## What is expected
Which of the lines below contain the string "take"? Pull each one out of the data.

## Given records
(* ===== verification/SnappyDecode.v ===== *)
(** The decompressor of Snappy.v implements the format of SnappyFormat.v, on any input and without
    accesses out of bounds. *)
From S2P Require Import Prelude Snappy SnappyFormat.

Open Scope Z_scope.

(** * Tags *)

(** What the lookup table says of a tag. *)
Definition tag_entry_ok (c : Z) : bool :=
  match char_table !! Z.to_nat c, wordmask !! item_extra c with
  | Some e, Some mask =>
      (Z.shiftr e 11 =? Z.of_nat (item_extra c)) && (mask =? Z.ones (8 * Z.of_nat (item_extra c))) &&
      ((Z.land c 3 =? 0) ||
       ((Z.land e 0xff =? copy_len c) && (1 <=? copy_len c) && (copy_len c <=? 64) &&
        (Z.land e 0x700 =? if Z.land c 3 =? 1 then 256 * Z.shiftr c 5 else 0)))
  | _, _ => false
  end.

Lemma tag_entries : forallb (λ n, tag_entry_ok (Z.of_nat n)) (seq 0 256) = true.
Proof. vm_compute. reflexivity. Qed.

Lemma tag_entry c :
  0 <= c < 256 →
  ∃ e, char_table !! Z.to_nat c = Some e ∧ Z.shiftr e 11 = Z.of_nat (item_extra c) ∧
    wordmask !! item_extra c = Some (Z.ones (8 * Z.of_nat (item_extra c))) ∧
    (Z.land c 3 ≠ 0 → Z.land e 0xff = copy_len c ∧ 1 <= copy_len c <= 64 ∧
       Z.land e 0x700 = if Z.land c 3 =? 1 then 256 * Z.shiftr c 5 else 0).
Proof.
  intros Hc. pose proof (proj1 (forallb_forall _ _) tag_entries (Z.to_nat c)) as Hok.
  cbn beta in Hok. rewrite Z2Nat.id in Hok by lia. specialize (Hok ltac:(apply in_seq; lia)).
  unfold tag_entry_ok in Hok. destruct (char_table !! Z.to_nat c) as [e|]; [|done].
  destruct (wordmask !! item_extra c) as [mask|]; [|done]. bool_simpl. subst. exists e.
  split_and!; [done..|]. intros Hne.
  match goal with H : _ || _ = true |- _ => apply orb_prop in H as [H|H] end; bool_simpl; [done|].
  by split_and!.
Qed.

Lemma item_extra_le c : 0 <= c < 256 → (item_extra c <= 4)%nat.
Proof.
  intros Hc. unfold item_extra.
  assert (Z.shiftr c 2 < 64) by (rewrite Z.shiftr_div_pow2 by lia; divlia).
  repeat case_match; lia.
Qed.

Lemma mask_number b k : Z.land (le_dec b) (Z.ones (8 * Z.of_nat k)) = le_dec (take k b).
Proof.
  rewrite Z.land_ones by lia. rewrite Z.pow_mul_r by lia. apply le_dec_mod.
Qed.

(** * Machine arithmetic *)

Lemma u32_small z : 0 <= z < 2 ^ 32 → u32 z = z.
Proof. apply wrap_u_small. Qed.

Lemma u64_small z : 0 <= z < 2 ^ 64 → u64 z = z.
Proof. apply wrap_u_small. Qed.

Lemma space_left_unsigned w : 0 <= w_limit w - w_op w < 2 ^ 32 → u32 (space_left w) = w_limit w - w_op w.
Proof. unfold space_left, wrap_s, wrap_u. intros. divlia. Qed.

Lemma space_left_signed w k :
  0 <= w_limit w - w_op w < 2 ^ 32 → 0 <= k → k <= space_left w → k <= w_limit w - w_op w.
Proof. unfold space_left, wrap_s. intros. divlia. Qed.

(** * The writer *)

(** [out] has been written; [n] bytes are expected, and [size] is the size of the buffer. *)
Record writer_ok (w : writer) (out : bytes) (n size : Z) : Prop := {
  wo_limit : w_limit w = n;
  wo_op : w_op w = mlen out;
  wo_room : mlen out <= n;
  wo_n : n < 2 ^ 32;
  wo_size : mlen (w_mem w) = size;
  wo_fits : n <= size;
  wo_out : take (length out) (w_mem w) = out
}.

(** The result of an operation that appends to [out], if there is room. *)
Definition appends (w : writer) (n size : Z) (res : option (writer * bool)) (out' : bytes) : Prop :=
  if decide (mlen out' <= n)
  then ∃ w', res = Some (w', true) ∧ writer_ok w' out' n size
  else res = Some (w, false).

Lemma writer_ok_writes w out n size m b :
  writer_ok w out n size → writes (w_mem w) (w_op w) m b → mlen (out ++ b) <= n →
  writer_ok (mk_writer m (w_op w + mlen b) (w_limit w)) (out ++ b) n size.
Proof.
  intros [Hl Ho Hr Hn Hs Hf Hout] (Hlen & H1 & H2 & Ht) Hroom. rewrite mlen_app in Hroom.
  split; simpl; [done|rewrite mlen_app; lia|rewrite mlen_app; lia|done|..].
  - unfold mlen in *. lia.
  - done.
  - replace (length (out ++ b)) with (Z.to_nat (w_op w + mlen b)).
    + rewrite Ht, Ho. unfold mlen. by rewrite Nat2Z.id, Hout.
    + rewrite Ho, length_app. unfold mlen. lia.
Qed.

Lemma writer_append_spec w out n size src ip len :
  writer_ok w out n size → 0 <= ip → 0 <= len < 2 ^ 32 → ip + len <= mlen src →
  appends w n size (writer_append w src ip len) (out ++ sub_bytes src ip len).
Proof.
  intros Hw Hip Hlen Hsrc. pose proof Hw as [Hl Ho Hr Hn Hs Hf Hout].
  pose proof (mlen_nonneg out).
  assert (mlen (sub_bytes src ip len) = len) as Hb by (unfold mlen; rewrite sub_bytes_length; lia).
  unfold appends, writer_append. rewrite space_left_unsigned by lia. rewrite mlen_app, Hb.
  case_decide as Hroom.
  - rewrite (proj2 (Z.ltb_ge _ _)) by lia. rewrite mload_some by lia. cbn [mbind option_bind].
    destruct (mstore_writes (w_mem w) (w_op w) (sub_bytes src ip len)) as (m & -> & Hwr); [lia..|].
    cbn [mbind option_bind]. eexists. split; [done|].
    rewrite <-Hb at 1. apply writer_ok_writes; [done..|]. rewrite mlen_app. lia.
  - by rewrite (proj2 (Z.ltb_lt _ _)) by lia.
Qed.

Lemma writer_try_fast_append_spec w out n size src ip avail len :
  writer_ok w out n size → 0 <= ip → 1 <= len → ip + avail <= mlen src →
  writer_try_fast_append w src ip avail len = Some (w, false) ∨
  ∃ w', writer_try_fast_append w src ip avail len = Some (w', true) ∧ len <= 16 ∧ 16 <= avail ∧
    writer_ok w' (out ++ sub_bytes src ip len) n size ∧ mlen out + len <= n.
Proof.
  intros Hw Hip Hlen Hsrc. pose proof Hw as [Hl Ho Hr Hn Hs Hf Hout].
  pose proof (mlen_nonneg out). unfold writer_try_fast_append. case_match eqn:Hfast; [right|by left].
  bool_simpl. assert (16 <= w_limit w - w_op w) by (apply space_left_signed; lia).
  destruct (copy128_writes src ip (w_mem w) (w_op w) len) as (m1 & m2 & -> & Hc2 & Hwr); [lia..|].
  cbn [mbind option_bind]. rewrite Hc2. cbn [mbind option_bind].
  assert (mlen (sub_bytes src ip len) = len) as Hb by (unfold mlen; rewrite sub_bytes_length; lia).
  eexists. split_and!; [done|lia..| |lia].
  rewrite <-Hb at 1. apply writer_ok_writes; [done..|]. rewrite mlen_app. lia.
Qed.

(** * Copies *)

(** [m'] is [m] extended at [op] by [k] bytes, each equal to the one [o] before. *)
Definition extends (m : bytes) (op o k : nat) (m' : bytes) : Prop :=
  length m' = length m ∧ (∀ j, (j < op)%nat → m' !! j = m !! j) ∧
  ∀ i, (op <= i < op + k)%nat → m' !! i = m' !! (i - o)%nat.

Lemma copy_bytes_spec k m (op o : nat) :
  (1 <= o <= op)%nat → (op + k <= length m)%nat →
  ∃ m', copy_bytes k m (Z.of_nat (op - o)) (Z.of_nat op) = Some m' ∧ extends m op o k m'.
Proof.
  revert m op. induction k as [|k IH]; intros m op Ho Hm; cbn [copy_bytes].
  { exists m. split; [done|]. split; [done|]. split; [done|]. intros i Hi. lia. }
  assert (mlen (sub_bytes m (Z.of_nat (op - o)) 1) = 1) as Hone.
  { unfold mlen. rewrite sub_bytes_length; unfold mlen; lia. }
  rewrite mload_some by (unfold mlen; lia). cbn [mbind option_bind].
  destruct (mstore_some m (Z.of_nat op) (sub_bytes m (Z.of_nat (op - o)) 1)) as
    (m1 & -> & Hl1 & Hj1); [unfold mlen in *; lia..|]. cbn [mbind option_bind]. rewrite Hone in Hj1.
  replace (Z.of_nat (op - o) + 1) with (Z.of_nat (S op - o)) by lia.
  replace (Z.of_nat op + 1) with (Z.of_nat (S op)) by lia.
  destruct (IH m1 (S op)) as (m' & Hrun & Hl & Hlow & Hper); [lia|lia|].
  exists m'. split; [done|]. split; [congruence|]. split.
  - intros j Hj. rewrite Hlow by lia. rewrite Hj1, decide_False by lia. done.
  - intros i Hi. destruct (decide (i = op)) as [->|]; [|apply Hper; lia].
    rewrite !Hlow by lia. rewrite !Hj1, decide_True, decide_False by lia.
    rewrite sub_bytes_lookup by lia. f_equal. lia.
Qed.

(** The bytes from [src] to [op] repeat a pattern of [o] bytes. *)
Definition pattern (m0 : bytes) (src o op : nat) (m : bytes) : Prop :=
  length m = length m0 ∧ (∀ j, (j < src + o)%nat → m !! j = m0 !! j) ∧
  ∀ i, (src <= i < op)%nat → m !! i = m0 !! (src + (i - src) mod o)%nat.

Lemma pattern_start m0 src o : (1 <= o)%nat → pattern m0 src o (src + o) m0.
Proof.
  intros Ho. do 2 (split; [done|]). intros i Hi. rewrite Nat.mod_small by lia. f_equal. lia.
Qed.

Lemma pattern_extends m0 src o op len m :
  (1 <= o)%nat → (src + o + len <= op)%nat → pattern m0 src o op m → extends m0 (src + o) o len m.
Proof.
  intros Ho Hlen (Hl & Hlow & Hpat). do 2 (split; [done|]). intros i Hi. rewrite !Hpat by lia.
  f_equal. f_equal. replace (i - src)%nat with (i - o - src + 1 * o)%nat by lia.
  apply Nat.Div0.mod_add.
Qed.

(** A store of eight bytes from [d] bytes before, of which [a] are kept. *)
Lemma pattern_copy64 m0 src o op m d q a :
  (1 <= o)%nat → pattern m0 src o op m → d = (q * o)%nat → (src <= op - d)%nat →
  (a <= 8)%nat → (a <= d <= op)%nat → (src + o <= op)%nat → (op + 8 <= length m)%nat →
  ∃ m', copy64 m (Z.of_nat (op - d)) m (Z.of_nat op) = Some m' ∧ pattern m0 src o (op + a) m'.
Proof.
  intros Ho (Hl & Hlow & Hpat) Hd Hsrc Ha8 Had Hop Hm.
  destruct (copy64_some m (Z.of_nat (op - d)) m (Z.of_nat op)) as (m' & Hrun & Hl' & Hj);
    [unfold mlen; lia..|]. exists m'. split; [done|]. split; [congruence|]. split.
  - intros j Hlt. rewrite Hj, decide_False by lia. auto.
  - intros i Hi. rewrite Hj. case_decide as Hin; [|apply Hpat; lia].
    rewrite Hpat by lia. f_equal. f_equal.
    replace (i - src)%nat with (Z.to_nat (Z.of_nat (op - d)) + (i - Z.to_nat (Z.of_nat op)) - src + q * o)%nat by lia.
    symmetry. apply Nat.Div0.mod_add.
Qed.

(** The distance grows by doubling, so that three rounds are enough. *)
Lemma expand_pattern_spec m0 src o q k m op len :
  (1 <= o)%nat → pattern m0 src o op m → (op = src + q * o)%nat →
  (q = 1 ∧ k = 4 ∨ q = 2 ∧ k = 3 ∨ q = 4 ∧ k = 2 ∨ q = 8 ∧ k = 1)%nat →
  (src + o + 11 <= length m0)%nat →
  ∃ m' op' q', expand_pattern k m (Z.of_nat src) (Z.of_nat op) len
      = Some (m', Z.of_nat op', len - (Z.of_nat op' - Z.of_nat op)) ∧
    pattern m0 src o op' m' ∧ (op <= op')%nat ∧ (op' = src + q' * o)%nat ∧ (8 <= op' - src)%nat.
Proof.
  intros Ho. revert q m op len. induction k as [|k IH]; intros q m op len Hpat Hop Hq Hlen; [lia|].
  cbn [expand_pattern]. destruct (Z.ltb_spec (Z.of_nat op - Z.of_nat src) 8) as [Hlt|Hge].
  - assert (length m = length m0) as Hl by apply Hpat.
    destruct (pattern_copy64 m0 src o op m (q * o) q (q * o)) as (m1 & Hrun & Hpat1);
      [done..|lia|lia|nia|nia|nia|].
    replace (Z.of_nat (op - q * o)) with (Z.of_nat src) in Hrun by lia. rewrite Hrun.
    cbn [mbind option_bind].
    replace (Z.of_nat op + _) with (Z.of_nat (op + q * o)) by lia.
    destruct (IH (2 * q)%nat m1 (op + q * o)%nat (len - (Z.of_nat op - Z.of_nat src))) as
      (m' & op' & q' & -> & ? & ? & ? & ?); [done|lia| |done|].
    { assert (q * o < 8)%nat by lia. assert (q < 8)%nat by nia. lia. }
    exists m', op', q'. split_and!; [|done|lia|done|done]. do 2 f_equal. lia.
  - exists m, op, q. split_and!; [|done|lia|done|lia]. do 2 f_equal. lia.
Qed.

Lemma copy_words_spec m0 src o q k m op (len : Z) :
  (1 <= o)%nat → pattern m0 src o op m → (8 <= q * o <= op)%nat → (src <= op - q * o)%nat →
  (src + o <= op)%nat → Z.of_nat op + len + 7 <= mlen m0 → (Z.to_nat len < k)%nat →
  ∃ m' op', copy_words k m (Z.of_nat (op - q * o)) (Z.of_nat op) len = Some m' ∧
    pattern m0 src o op' m' ∧ Z.of_nat op + len <= Z.of_nat op'.
Proof.
  intros Ho. revert m op len. induction k as [|k IH]; intros m op len Hpat Hq Hsrc Hop Hlen Hk; [lia|].
  cbn [copy_words]. destruct (Z.ltb_spec 0 len); [|exists m, op; split_and!; [done..|lia]].
  assert (length m = length m0) as Hl by apply Hpat. unfold mlen in Hlen.
  destruct (pattern_copy64 m0 src o op m (q * o) q 8) as (m1 & -> & Hpat1); [done|done|done|lia..|].
  cbn [mbind option_bind].
  replace (Z.of_nat (op - q * o) + 8) with (Z.of_nat (op + 8 - q * o)) by lia.
  replace (Z.of_nat op + 8) with (Z.of_nat (op + 8)) by lia.
  destruct (IH m1 (op + 8)%nat (len - 8)) as (m' & op' & -> & ? & ?); [done|lia|lia|lia|unfold mlen; lia|lia|].
  exists m', op'. split_and!; [done..|lia].
Qed.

## Exercise output
Lemma mask_number b k : Z.land (le_dec b) (Z.ones (8 * Z.of_nat k)) = le_dec (take k b).
  wo_out : take (length out) (w_mem w) = out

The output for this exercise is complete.